Si pudiéramos introducirnos de puntillas en el hogar de un niño maltratado, si tuviésemos la oportunidad y el valor de contemplar la crudeza de su desdicha, observaríamos, conmovidos, cómo la criatura aprovecha la momentánea y plácida soledad de la casa para afanarse en reconstruir su pequeña trinchera de almohadones. Para el niño, no existe en el ancho mundo tan hermoso e inexpugnable castillo. Allí se siente seguro, se siente protegido, pues es su suave fortaleza un refugio al que no podrá acceder el monstruo. Allí, entre blandos y mullidos cimientos, se siente feliz. Allí, las heridas ya no le duelen.

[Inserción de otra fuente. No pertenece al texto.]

(** * Zoho Analytics client and relay: the request pipeline, in Rocq

    A shallow embedding of [AnalyticsClient] (the NodeJS client library:
    [getOauth], [sendV2Request], [handleV2Request], [sendExportRequest],
    [sendBatchImportRequest], [handleBatchImportRequest], two facade
    methods) and of the Express relay [server.js] ([refreshZohoToken],
    [ensureZohoAccessToken], [handleZohoApiRequest], the two routes).

    JavaScript strings are sequences of UTF-16 code units, JavaScript
    values are a tree type, objects that the code mutates live in a store
    and are passed by reference, and every network exchange is recorded in
    a trace together with the reply the upstream gave. *)

From Stdlib Require Import List ZArith NArith Lia Bool String Ascii.
From Stdlib Require Import SpecFloat.
From Stdlib Require Decimal DecimalN DecimalZ DecimalPos DecimalFacts.
Import ListNotations.

(* ================================================================= *)
(** ** JavaScript strings *)

(** A JavaScript string: its UTF-16 code units, each below 65536. *)
Definition jstring := list N.

(** A literal of the source, code unit by code unit (ASCII). *)
Definition js (s : string) : jstring :=
  map N_of_ascii (list_ascii_of_string s).

Definition code_unit (c : N) : Prop := (c < 65536)%N.
Definition well_typed (s : jstring) : Prop := Forall code_unit s.

Fixpoint jstring_eqb (a b : jstring) : bool :=
  match a, b with
  | [], [] => true
  | x :: a', y :: b' => N.eqb x y && jstring_eqb a' b'
  | _, _ => false
  end.

(** [String.prototype.startsWith]. *)
Fixpoint startsWith (s p : jstring) {struct p} : bool :=
  match p, s with
  | [], _ => true
  | y :: p', x :: s' => N.eqb x y && startsWith s' p'
  | _ :: _, [] => false
  end.

(** [Array.prototype.join] on strings. *)
Fixpoint join (sep : jstring) (l : list jstring) : jstring :=
  match l with
  | [] => []
  | [x] => x
  | x :: l' => x ++ sep ++ join sep l'
  end.

(** [String.prototype.split] with a non-empty separator; [skip] counts the
    code units of a separator occurrence still to be dropped and [cur] is
    the piece being read, reversed. *)
Fixpoint split_from (sep : jstring) (skip : nat) (cur : jstring) (s : jstring)
  : list jstring :=
  match s with
  | [] => [rev cur]
  | c :: s' =>
      match skip with
      | S k => split_from sep k cur s'
      | O =>
          if startsWith s sep
          then rev cur :: split_from sep (Nat.pred (Datatypes.length sep)) [] s'
          else split_from sep O (c :: cur) s'
      end
  end.

Definition split (sep s : jstring) : list jstring :=
  match sep with
  | [] => map (fun c => [c]) s
  | _ => split_from sep O [] s
  end.

(* ================================================================= *)
(** ** JavaScript values *)

(** The values the code handles: what [JSON.parse] returns, plus
    [undefined].  A Number is a double: [JNum z] is the Number for the
    integer [z], which is [z] itself below 2^53 in magnitude, and
    [JFloat f] is any other Number, a fraction, a magnitude of 2^53 or
    more, the negative zero, an infinity or NaN.  An object is the list
    of its own properties in enumeration order. *)
#[local] Unset Elimination Schemes.
Inductive jsval : Type :=
| JUndefined
| JNull
| JBool (b : bool)
| JNum (z : Z)
| JFloat (f : spec_float)
| JStr (s : jstring)
| JArr (l : list jsval)
| JObj (kvs : list (jstring * jsval)).
#[local] Set Elimination Schemes.
Lemma known_patient_not_duplicated_witness :
  map Patient._id
    (patients (snd (findOrCreatePatientFromTags Sample.env Sample.tags_doe
                      Sample.with_raw_patient)))
  = ["65a0000000000000000000aa"; "65a0000000000000000000cc"]
  /\ forall p,
       fst (findOrCreatePatientFromTags Sample.env Sample.tags_doe Sample.with_raw_patient)
       = inr p ->
       Patient.patientID p = "65A00001".
Proof.
  destruct (known_patient_not_duplicated Sample.env Sample.tags_doe Sample.with_raw_patient
              Sample.patient_raw) as (Hids & _ & Hp).
  - vm_compute; reflexivity.
  - split; [exact Hids|]. intros p H. apply (Hp p H).
Defined.

(** X5. Once a patient has been resolved for a [PatientID], every later
    resolution for that [PatientID] (whatever the other tags and the
    collaborators) returns this very patient and changes nothing. *)
Theorem patient_resolution_settles env env' (tags tags' : Tags) s p s'
  (Hid : Js.truthy (tags !! "PatientID") = true)
  (Hrun : findOrCreatePatientFromTags env tags s = (inr p, s'))
  (Hsame : tags' !! "PatientID" = tags !! "PatientID") :
  findOrCreatePatientFromTags env' tags' s' = (inr p, s').
Proof.
  destruct (findOrCreatePatientFromTags_returns _ _ _ _ _ Hrun) as [Hname Hcase].
  assert (Hfind : find (mrn_is (tags !! "PatientID")) (patients s') = Some p).
  { destruct (find (mrn_is (tags !! "PatientID")) (patients s)) as [q|] eqn:Hq.
    - destruct Hcase as (Hi & Hmrn & _ & _ & _ & _ & _ & _ & Hst).
      destruct (Js.includes "^" (Patient.patientNameRaw q)).
      + rewrite Hst. apply (find_replaced _ _ q); [exact Hq|apply String.eqb_refl|].
        apply find_some in Hq. destruct Hq as [_ Hq].
        unfold mrn_is in *. apply bool_decide_eq_true in Hq.
        apply bool_decide_eq_true. congruence.
      + destruct Hst as [-> ->]. exact Hq.
    - destruct Hcase as (Hst & _ & _ & Hmrn).
      rewrite Hst. apply find_app_last; [exact Hq|].
      unfold mrn_is. apply bool_decide_eq_true. auto. }
  unfold findOrCreatePatientFromTags. cbv zeta. rewrite sentinel_guard_false.
  unfold bind, Patient_findOne, gets. rewrite Hsame, Hfind, upgrade_guard, Hname.
  reflexivity.
Qed.

Lemma patient_resolution_settles_witness :
  exists p s',
    findOrCreatePatientFromTags Sample.env Sample.tags_doe Sample.empty = (inr p, s')
    /\ findOrCreatePatientFromTags Sample.env_anonymous
         {[ "PatientID" := "P1"; "PatientName" := "Roe^Jane" ]} s' = (inr p, s').
Proof.
  destruct (findOrCreatePatientFromTags Sample.env Sample.tags_doe Sample.empty)
    as [r s'] eqn:Hrun.
  assert (Hr : exists p, r = inr p).
  { vm_compute in Hrun. inversion Hrun. eexists. reflexivity. }
  destruct Hr as (p & ->). exists p, s'. split; [reflexivity|].
  apply (patient_resolution_settles Sample.env Sample.env_anonymous Sample.tags_doe _
           Sample.empty p s'); [reflexivity|exact Hrun|reflexivity].
Defined.

(* ===================================================================== *)
(** ** More on lab resolution *)
(* ===================================================================== *)

Lemma Lab_save_new env l s r s' :
  Lab_save env true l s = (r, s') ->
  match r with
  | inr _ => labs s' = (labs s ++ [l])%list
             /\ existsb (fun x => String.eqb (Lab._id x) (Lab._id l)) (labs s) = false
  | inl _ => s' = s
  end.
Proof.
  unfold Lab_save, store_save.
  destruct (labAccepted env (labs s) l); [intros H; inversion H; reflexivity|].
  destruct (existsb _ (labs s)); intros H; inversion H; auto.
Qed.
(** What follows the TLS handshake of a verified connect, read off the
    attributes: the check that is called, with its result as the result of
    connect. *)
Lemma post_handshake (self : Conn) (reqs : CertReqs) (t : sslsocket) :
  resolve_cert_reqs env (cert_reqs self) = Return reqs ->
  reqs <> CERT_NONE ->
  let x := VerifiedHTTPSConnection.connect env self in
  tls_socket (calls_of x) = Some t ->
  match assert_fingerprint self with
  | None =>
      checks (calls_of x) = []
      /\ result_of x = Raise (AttributeError "assert_fingerprint")
  | Some fp =>
      if truthy fp then
        let cert := getpeercert env t true in
        let r := util.assert_fingerprint env cert fp in
        checks (calls_of x) = [Ev_assert_fingerprint cert fp r]
        /\ result_of x = r
      else
        match assert_hostname self with
        | None =>
            checks (calls_of x) = []
            /\ result_of x = Raise (AttributeError "assert_hostname")
        | Some ah =>
            if is_not_False ah then
              let cert := getpeercert env t false in
              let hostname := py_or ah (of_opt_str (effective_hostname self)) in
              let r := match_hostname env cert hostname in
              checks (calls_of x) = [Ev_match_hostname cert hostname r]
              /\ result_of x = r
            else checks (calls_of x) = [] /\ result_of x = Return tt
        end
  end.
Proof.
  intros Hreqs Hreq x. subst x. apply required_not_none in Hreq.
  paths (VerifiedHTTPSConnection.connect env self);
    observe; intros Htls; try discriminate Htls;
    injection Htls as <-; settle; split; reflexivity.
Qed.

(** A verified connect that did not complete a TLS handshake has raised,
    and has called no certificate check. *)
Lemma no_handshake (self : Conn) :
  let x := VerifiedHTTPSConnection.connect env self in
  tls_socket (calls_of x) = None ->
  returned (result_of x) = false /\ checks (calls_of x) = [].
Proof.
  cbv zeta.
  paths (VerifiedHTTPSConnection.connect env self);
    observe; intros Htls; try discriminate Htls; split; reflexivity.
Qed.

(** C1. In a verified connect whose resolved certificate requirement is
    not CERT_NONE and whose TLS handshake completed, never more than one
    certificate check is called, the fingerprint one first in line.
    (1) With a fingerprint configured, the one check is assert_fingerprint on
    the peer's binary certificate, and connect returns exactly when the
    certificate's fingerprint equals the configured one; neither the host,
    nor assert_hostname (which need not even exist), nor match_hostname has
    a say.
    (2) Otherwise, with assert_hostname anything but False, the one check is
    match_hostname on the peer's certificate, and connect returns exactly
    when it does.
    (3) With no fingerprint and assert_hostname False, no check is called
    and connect returns. *)
Theorem verified_checks (self : Conn) (reqs : CertReqs) (t : sslsocket) :
  resolve_cert_reqs env (cert_reqs self) = Return reqs ->
  reqs <> CERT_NONE ->
  let x := VerifiedHTTPSConnection.connect env self in
  tls_socket (calls_of x) = Some t ->
  (List.length (checks (calls_of x)) <= 1)%nat
  /\ (forall fp,
        assert_fingerprint self = Some fp -> truthy fp = true ->
        let cert := getpeercert env t true in
        checks (calls_of x)
        = [Ev_assert_fingerprint cert fp (util.assert_fingerprint env cert fp)]
        /\ (result_of x = Return tt <-> PyStr (fingerprint env cert) = fp))
  /\ (forall fp ah,
        assert_fingerprint self = Some fp -> truthy fp = false ->
        assert_hostname self = Some ah -> ah <> PyBool false ->
        let cert := getpeercert env t false in
        let hostname := py_or ah (of_opt_str (effective_hostname self)) in
        checks (calls_of x)
        = [Ev_match_hostname cert hostname (match_hostname env cert hostname)]
        /\ (result_of x = Return tt
            <-> match_hostname env cert hostname = Return tt))
  /\ (forall fp,
        assert_fingerprint self = Some fp -> truthy fp = false ->
        assert_hostname self = Some (PyBool false) ->
        checks (calls_of x) = [] /\ result_of x = Return tt).
Proof.
  intros Hreqs Hreq x Htls.
  pose proof (post_handshake self reqs t Hreqs Hreq Htls) as H.
  fold x in H. split; [|split; [|split]].
  - destruct (assert_fingerprint self) as [fp|];
      [destruct (truthy fp);
       [|destruct (assert_hostname self) as [ah|];
         [destruct (is_not_False ah)|]]|];
      destruct H as [-> _]; cbn [List.length]; lia.
  - intros fp Hfp Htrue cert. rewrite Hfp, Htrue in H.
    destruct H as [Hcalls Hres]. split; [exact Hcalls|].
    rewrite Hres. apply assert_fingerprint_returns.
  - intros fp ah Hfp Hfalse Hah Hne cert hostname.
    rewrite Hfp, Hfalse, Hah in H.
    destruct (is_not_False ah) eqn:Hnf.
    + destruct H as [Hcalls Hres]. split; [exact Hcalls|].
      rewrite Hres. reflexivity.
    + apply is_not_False_iff in Hnf. contradiction.
  - intros fp Hfp Hfalse Hah. rewrite Hfp, Hfalse, Hah in H. exact H.
Qed.

(** C9. In a verified connect with no fingerprint configured and
    assert_hostname a non-empty string, the hostname check that follows the
    handshake matches the certificate against that string, whatever the
    connection host and the tunnel host are; its result is connect's. *)
Theorem assert_hostname_overrides (self : Conn) (reqs : CertReqs)
    (t : sslsocket) (fp : PyVal) (s : string) :
  resolve_cert_reqs env (cert_reqs self) = Return reqs ->
  reqs <> CERT_NONE ->
  assert_fingerprint self = Some fp -> truthy fp = false ->
  assert_hostname self = Some (PyStr s) -> s <> EmptyString ->
  let x := VerifiedHTTPSConnection.connect env self in
  tls_socket (calls_of x) = Some t ->
  let cert := getpeercert env t false in
  checks (calls_of x)
  = [Ev_match_hostname cert (PyStr s) (match_hostname env cert (PyStr s))]
  /\ result_of x = match_hostname env cert (PyStr s).
Proof.
  intros Hreqs Hreq Hfp Hfalse Hah Hs x Htls cert.
  pose proof (post_handshake self reqs t Hreqs Hreq Htls) as H.
  rewrite Hfp, Hfalse, Hah in H. cbn [is_not_False] in H.
  unfold py_or in H. rewrite (truthy_nonempty s Hs) in H. exact H.
Qed.

(** C10. The constructor leaves assert_fingerprint and assert_hostname
    absent and set_cert creates them.  A verified connect on a connection
    without assert_fingerprint, with a resolved certificate requirement other
    than CERT_NONE, raises: no certificate check is called, against the
    connection host or anything else, and once the handshake is through the
    exception is the AttributeError of the missing attribute. *)
Theorem connect_without_set_cert_fails (self : Conn) (reqs : CertReqs) :
  assert_fingerprint self = None ->
  resolve_cert_reqs env (cert_reqs self) = Return reqs ->
  reqs <> CERT_NONE ->
  let x := VerifiedHTTPSConnection.connect env self in
  (forall h p k c tmo src opts,
      let fresh := HTTPSConnection.__init__ env h p k c tmo src opts in
      assert_fingerprint fresh = None /\ assert_hostname fresh = None)
  /\ (forall k c cr ca ah fp,
        let configured := VerifiedHTTPSConnection.set_cert k c cr ca ah fp self in
        assert_fingerprint configured = Some fp
        /\ assert_hostname configured = Some ah)
  /\ returned (result_of x) = false
  /\ checks (calls_of x) = []
  /\ (forall t,
        tls_socket (calls_of x) = Some t ->
        result_of x = Raise (AttributeError "assert_fingerprint")).
Proof.
  intros Hnone Hreqs Hreq x.
  split; [intros; split; reflexivity|].
  split; [intros; split; reflexivity|].
  destruct (tls_socket (calls_of x)) as [t|] eqn:Htls.
  - pose proof (post_handshake self reqs t Hreqs Hreq Htls) as H.
    fold x in H. rewrite Hnone in H. destruct H as [Hcalls Hres].
    rewrite Hres. split; [reflexivity|]. split; [exact Hcalls|].
    intros; reflexivity.
  - destruct (no_handshake self Htls) as [Hres Hcalls].
    split; [exact Hres|]. split; [exact Hcalls|]. discriminate.
Qed.

Ltac among_calls H :=
  repeat match type of H with
  | In _ (sent _ _ _ ++ _) =>
      apply in_app_or in H; destruct H as [H|H];
      [apply in_sent in H; destruct H as [H|[? [? H]]];
       unfold dialled in H; discriminate H|]
  | In _ (sent _ _ _) =>
      apply in_sent in H; destruct H as [H|[? [? H]]];
      unfold dialled in H; discriminate H
  | In _ (_ :: _) =>
      destruct H as [H|H]; [try discriminate H|]
  | In _ [] => destruct H
  end.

En ocasiones, con letra demasiado rizada e ilegible, con pausados y tiernos trazos, escribe a su mamá. Son cartas que ella no recibirá nunca, porque el correo no alcanza a llegar donde está su madre. El pequeño, con encendido entusiasmo, le cuenta todo lo que aprende en el colegio, los amigos con los que juega en el recreo, y elude, para no preocuparla, cualquier referencia al monstruo. Su instinto prematuro lo hace comprender, además, que es innecesario referir las numerosas jornadas que han transcurrido sin acudir a la escuela. El mejor momento del día, le confiesa, es cuando duerme, cuando sueña. A su manera, con sencillas palabras, relata a mamá esa idílica fantasía que halla en los sueños, tan distinta de su rutina, donde un abrazo sincero lo cobija, donde un beso en la mejilla colorea con vivos matices el oscuro lienzo de su existencia.
Si pudiésemos penetrar sigilosamente en el hogar de un niño maltratado, si tuviéramos la suficiente entereza como para contemplar el rigor de su desgracia, observaríamos, con el alma desgarrada, cómo la criatura se estremece, cómo se tensa su minúsculo cuerpecillo con el sonido de las pisadas abominables, y con qué facilidad, al desplomarse la noche, destruye papá la preciosa trinchera de almohadones, con qué facilidad captura el monstruo a ese pequeño soberano oculto en su frágil fortaleza, en su hermoso castillo. Los golpes, por reiterados, ya no lastiman al pequeño. Cuando el monstruo se aleje, olvidará el incómodo sobresalto y repondrá con urgencia la sonrisa. Un rey, bien lo sabe, debe ser valiente. Su payasito de madera, súbdito preferente en la fortaleza, está temblando en un rincón, muerto de miedo, y el niño lo toma en sus manos y lo besa, y lo convence, con efusivas muestras de amor, de que no hay razones para sentir temor.
En ocasiones, con esperanzas demasiado rizadas e ilegibles, con pausados y tiernos anhelos, el niño imagina un universo luminoso. En sus sueños, lejos del monstruo y de sus golpes, el pequeño esboza un jardín donde poder jugar libremente con sus amigos, a quienes tanto añora. Fuera del alcance de la cobarde alimaña, inmerso en su poderosa e invencible fantasía, el niño recorre a grandes pasos la más bella orilla de una inmensa y soleada playa, donde su payasito de madera, a su lado, muerto de risa, le contagia una insoportable alegría.